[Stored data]
*** Block opens ***

(** * CodeForcesRunner: the output comparator and its line diff

    A shallow embedding of the two revisions of the runner that the
    repository holds:

    - [src/main.go]: the language is a command-line argument and the diff is
      printed in the unified style ("- expected" / "+ actual");
    - [src/unnamed/part_001]: the language is detected from the extension,
      binaries go to a build directory and the diff is a two-column table.

    Go strings and byte slices are sequences of 8-bit bytes ([list ascii]).
    Go's [int] is taken at its width on 64-bit platforms: the 64-bit two's
    complement integer, written as [Z] with its wrap-around spelled out
    where the program does arithmetic on a value it was handed.
    The functions of Go's standard library that the comparator calls
    ([bytes.TrimSpace], [bytes.Equal], [strings.Split], the rune decoder
    behind them) are embedded next to the program, loop by loop. *)

From Stdlib Require Import ZArith String Ascii List Bool Lia.
Import ListNotations.

Local Open Scope Z_scope.

(** ** Bytes, strings and Go integers *)

Definition byte := ascii.

(** A Go [string] or [[]byte]: a nil slice and an empty one are both [[]]. *)
Definition gostring := list byte.

(** The numeric value of a byte, 0..255. *)
Definition b2z (c : byte) : Z := Z.of_N (N_of_ascii c).

(** A Go string literal. *)
Definition lit (s : string) : gostring := list_ascii_of_string s.

(** The byte 0x0A, written '\n' in the source. *)
Definition NL : byte := ascii_of_nat 10.

(** Go's [len]. *)
Definition len {A : Type} (s : list A) : Z := Z.of_nat (List.length s).

(** [s[i]] for an index the caller has checked to be in range. *)
Definition idx (s : gostring) (i : Z) : byte := nth (Z.to_nat i) s zero.

(** [s[lo:hi]] and [s[lo:]] for bounds the caller has checked. *)
Definition slice (s : gostring) (lo hi : Z) : gostring :=
  firstn (Z.to_nat (hi - lo)) (skipn (Z.to_nat lo) s).

Definition slice_from (s : gostring) (lo : Z) : gostring :=
  skipn (Z.to_nat lo) s.

Definition MinInt : Z := - 2 ^ 63.
Definition MaxInt : Z := 2 ^ 63 - 1.

(** Two's complement wrap-around of a 64-bit [int]. *)
Definition wrap_int (z : Z) : Z := (z + 2 ^ 63) mod 2 ^ 64 - 2 ^ 63.

Definition is_int (z : Z) : Prop := MinInt <= z <= MaxInt.

(** The Go runtime's [maxAlloc] on 64-bit platforms (48 address bits): no
    string or slice is longer. *)
Definition maxAlloc : Z := 2 ^ 48.

(** Go's [==] on strings: same length and same bytes. *)
Fixpoint string_eqb (a b : gostring) : bool :=
  match a, b with
  | [], [] => true
  | x :: a', y :: b' => Ascii.eqb x y && string_eqb a' b'
  | _, _ => false
  end.

(** Go's [!=] on strings. In the diff loops it tags a row: the row is
    differing when the test holds of its two lines, equal otherwise. *)
Definition differing (e a : gostring) : bool := negb (string_eqb e a).

(** ** unicode/utf8 *)

Module utf8.

Definition rune := Z.

Definition RuneError : rune := 65533.   (* U+FFFD *)
Definition RuneSelf : Z := 128.         (* 0x80 *)
Definition UTFMax : Z := 4.

Definition maskx : Z := 63.             (* 0b00111111 *)
Definition mask2 : Z := 31.             (* 0b00011111 *)
Definition mask3 : Z := 15.             (* 0b00001111 *)
Definition mask4 : Z := 7.              (* 0b00000111 *)

Definition locb : Z := 128.             (* 0b10000000 *)
Definition hicb : Z := 191.             (* 0b10111111 *)

(* Entries of the [first] table: the low 3 bits are the size of the
   encoding, the high 4 bits index [acceptRanges]. *)
Definition xx : Z := 241.               (* 0xF1: invalid, size 1 *)
Definition as_ : Z := 240.              (* 0xF0: ASCII, size 1 *)
Definition s1 : Z := 2.                 (* 0x02 *)
Definition s2 : Z := 19.                (* 0x13 *)
Definition s3 : Z := 3.                 (* 0x03 *)
Definition s4 : Z := 35.                (* 0x23 *)
Definition s5 : Z := 52.                (* 0x34 *)
Definition s6 : Z := 4.                 (* 0x04 *)
Definition s7 : Z := 68.                (* 0x44 *)

(** The table [first[256]], by the rows of its initialiser. *)
Definition first (c : Z) : Z :=
  if c <? 128 then as_            (* 0x00-0x7F *)
  else if c <? 194 then xx        (* 0x80-0xC1 *)
  else if c <? 224 then s1        (* 0xC2-0xDF *)
  else if c =? 224 then s2        (* 0xE0 *)
  else if c <? 237 then s3        (* 0xE1-0xEC *)
  else if c =? 237 then s4        (* 0xED *)
  else if c <? 240 then s3        (* 0xEE-0xEF *)
  else if c =? 240 then s5        (* 0xF0 *)
  else if c <? 244 then s6        (* 0xF1-0xF3 *)
  else if c =? 244 then s7        (* 0xF4 *)
  else xx.                        (* 0xF5-0xFF *)

Record acceptRange := { lo : Z; hi : Z }.

(** [acceptRanges[16]]: five rows are set, the others are zero. *)
Definition acceptRanges (i : Z) : acceptRange :=
  if i =? 0 then {| lo := locb; hi := hicb |}
  else if i =? 1 then {| lo := 160; hi := hicb |}
  else if i =? 2 then {| lo := locb; hi := 159 |}
  else if i =? 3 then {| lo := 144; hi := hicb |}
  else if i =? 4 then {| lo := locb; hi := 143 |}
  else {| lo := 0; hi := 0 |}.

(** [RuneStart]: the byte is not a continuation byte. *)
Definition RuneStart (b : byte) : bool :=
  negb (Z.land (b2z b) 192 =? 128).

Definition DecodeRune (p : gostring) : rune * Z :=
  let n := len p in
  if n <? 1 then (RuneError, 0) else
  let p0 := b2z (idx p 0) in
  let x := first p0 in
  if as_ <=? x then
    (* mask := rune(x) << 31 >> 31: all ones when the low bit of x is
       set (x = xx), zero otherwise (x = as) *)
    let mask := if Z.odd x then -1 else 0 in
    (Z.lor (Z.ldiff p0 mask) (Z.land RuneError mask), 1)
  else
  let sz := Z.land x 7 in
  let accept := acceptRanges (Z.shiftr x 4) in
  if n <? sz then (RuneError, 1) else
  let b1 := b2z (idx p 1) in
  if (b1 <? lo accept) || (hi accept <? b1) then (RuneError, 1) else
  if sz <=? 2 then
    (Z.lor (Z.shiftl (Z.land p0 mask2) 6) (Z.land b1 maskx), 2)
  else
  let b2 := b2z (idx p 2) in
  if (b2 <? locb) || (hicb <? b2) then (RuneError, 1) else
  if sz <=? 3 then
    (Z.lor (Z.lor (Z.shiftl (Z.land p0 mask3) 12)
                  (Z.shiftl (Z.land b1 maskx) 6))
           (Z.land b2 maskx), 3)
  else
  let b3 := b2z (idx p 3) in
  if (b3 <? locb) || (hicb <? b3) then (RuneError, 1) else
  (Z.lor (Z.lor (Z.lor (Z.shiftl (Z.land p0 mask4) 18)
                       (Z.shiftl (Z.land b1 maskx) 12))
                (Z.shiftl (Z.land b2 maskx) 6))
         (Z.land b3 maskx), 4).

(** The loop of [DecodeLastRune]:
    [for start--; start >= lim; start-- { if RuneStart(p[start]) { break } }],
    entered with [start] already decremented; the result is the value of
    [start] after the loop. *)
Fixpoint backtrack (fuel : nat) (p : gostring) (lim start : Z) : Z :=
  match fuel with
  | O => start
  | S fuel' =>
      if lim <=? start then
        if RuneStart (idx p start) then start
        else backtrack fuel' p lim (start - 1)
      else start
  end.

Definition DecodeLastRune (p : gostring) : rune * Z :=
  let end_ := len p in
  if end_ =? 0 then (RuneError, 0) else
  let start := end_ - 1 in
  let r := b2z (idx p start) in
  if r <? RuneSelf then (r, 1) else
  let lim := end_ - UTFMax in
  let lim := if lim <? 0 then 0 else lim in
  (* at most UTFMax - 1 bytes are looked at *)
  let start := backtrack 4 p lim (start - 1) in
  let start := if start <? 0 then 0 else start in
  let '(r, size) := DecodeRune (slice p start end_) in
  if negb (start + size =? end_) then (RuneError, 1) else (r, size).

(** The body of the loop of [RuneCountInString] advances by the width
    that [DecodeRune] reports at the same position; the count is the
    number of steps. *)
Fixpoint RuneCount_loop (fuel : nat) (s : gostring) (n : Z) : Z :=
  match fuel with
  | O => n
  | S fuel' =>
      match s with
      | [] => n
      | _ => RuneCount_loop fuel' (slice_from s (snd (DecodeRune s))) (n + 1)
      end
  end.

Definition RuneCountInString (s : gostring) : Z :=
  RuneCount_loop (List.length s) s 0.

End utf8.

(** ** unicode *)

Module unicode.

Definition MaxLatin1 : Z := 255.

(** A row of a [RangeTable]: the runes [Lo, Lo+Stride, ..., Hi]. *)
Record Range16 := { Lo : Z; Hi : Z; Stride : Z }.

(** [White_Space.R16]; [R32] is empty and [LatinOffset] is 2. *)
Definition White_Space_R16 : list Range16 :=
  [ {| Lo := 9;     Hi := 13;    Stride := 1 |};     (* 0x0009-0x000d *)
    {| Lo := 32;    Hi := 133;   Stride := 101 |};   (* 0x0020, 0x0085 *)
    {| Lo := 160;   Hi := 5760;  Stride := 5600 |};  (* 0x00a0, 0x1680 *)
    {| Lo := 8192;  Hi := 8202;  Stride := 1 |};     (* 0x2000-0x200a *)
    {| Lo := 8232;  Hi := 8233;  Stride := 1 |};     (* 0x2028-0x2029 *)
    {| Lo := 8239;  Hi := 8287;  Stride := 48 |};    (* 0x202f, 0x205f *)
    {| Lo := 12288; Hi := 12288; Stride := 1 |} ].   (* 0x3000 *)

Definition White_Space_LatinOffset : nat := 2.

(** [is16]: the rows are sorted and disjoint, so the row that holds
    [r], if any, is the only one whose bounds enclose it; the search
    order of the source (linear below 18 rows, binary above) does not
    change the answer. *)
Definition is16 (ranges : list Range16) (r : Z) : bool :=
  existsb (fun range_ =>
             (Lo range_ <=? r) && (r <=? Hi range_)
             && ((Stride range_ =? 1)
                 || ((r - Lo range_) mod Stride range_ =? 0)))
          ranges.

Definition uint32 (r : Z) : Z := r mod 2 ^ 32.

(** [isExcludingLatin(White_Space, r)]. *)
Definition isExcludingLatin_White_Space (r : Z) : bool :=
  let r16 := White_Space_R16 in
  let off := White_Space_LatinOffset in
  if (Nat.ltb off (List.length r16))
     && (uint32 r <=? Hi (last r16 {| Lo := 0; Hi := 0; Stride := 1 |}))
  then is16 (skipn off r16) (r mod 2 ^ 16)
  else false.

Definition IsSpace (r : Z) : bool :=
  if uint32 r <=? MaxLatin1 then
    (* case '\t', '\n', '\v', '\f', '\r', ' ', U+0085, U+00A0 *)
    (r =? 9) || (r =? 10) || (r =? 11) || (r =? 12) || (r =? 13)
    || (r =? 32) || (r =? 133) || (r =? 160)
  else isExcludingLatin_White_Space r.

End unicode.

(** ** bytes *)

Module bytes.

(** [asciiSpace[c] == 1]. *)
Definition asciiSpace (c : byte) : bool :=
  let c := b2z c in
  (c =? 9) || (c =? 10) || (c =? 11) || (c =? 12) || (c =? 13) || (c =? 32).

*** Block closes ***

*What the exercise asks*
Using the records above, restate word for word the lines from the one with "Definition RuneError : rune" through the one with "else if i =? 1", both included.

*Solution to this exercise*
Definition RuneError : rune := 65533.   (* U+FFFD *)
Definition RuneSelf : Z := 128.         (* 0x80 *)
Definition UTFMax : Z := 4.

Definition maskx : Z := 63.             (* 0b00111111 *)
Definition mask2 : Z := 31.             (* 0b00011111 *)
Definition mask3 : Z := 15.             (* 0b00001111 *)
Definition mask4 : Z := 7.              (* 0b00000111 *)

Definition locb : Z := 128.             (* 0b10000000 *)
Definition hicb : Z := 191.             (* 0b10111111 *)

(* Entries of the [first] table: the low 3 bits are the size of the
   encoding, the high 4 bits index [acceptRanges]. *)
Definition xx : Z := 241.               (* 0xF1: invalid, size 1 *)
Definition as_ : Z := 240.              (* 0xF0: ASCII, size 1 *)
Definition s1 : Z := 2.                 (* 0x02 *)
Definition s2 : Z := 19.                (* 0x13 *)
Definition s3 : Z := 3.                 (* 0x03 *)
Definition s4 : Z := 35.                (* 0x23 *)
Definition s5 : Z := 52.                (* 0x34 *)
Definition s6 : Z := 4.                 (* 0x04 *)
Definition s7 : Z := 68.                (* 0x44 *)

(** The table [first[256]], by the rows of its initialiser. *)
Definition first (c : Z) : Z :=
  if c <? 128 then as_            (* 0x00-0x7F *)
  else if c <? 194 then xx        (* 0x80-0xC1 *)
  else if c <? 224 then s1        (* 0xC2-0xDF *)
  else if c =? 224 then s2        (* 0xE0 *)
  else if c <? 237 then s3        (* 0xE1-0xEC *)
  else if c =? 237 then s4        (* 0xED *)
  else if c <? 240 then s3        (* 0xEE-0xEF *)
  else if c =? 240 then s5        (* 0xF0 *)
  else if c <? 244 then s6        (* 0xF1-0xF3 *)
  else if c =? 244 then s7        (* 0xF4 *)
  else xx.                        (* 0xF5-0xFF *)

Record acceptRange := { lo : Z; hi : Z }.

(** [acceptRanges[16]]: five rows are set, the others are zero. *)
Definition acceptRanges (i : Z) : acceptRange :=
  if i =? 0 then {| lo := locb; hi := hicb |}
  else if i =? 1 then {| lo := 160; hi := hicb |}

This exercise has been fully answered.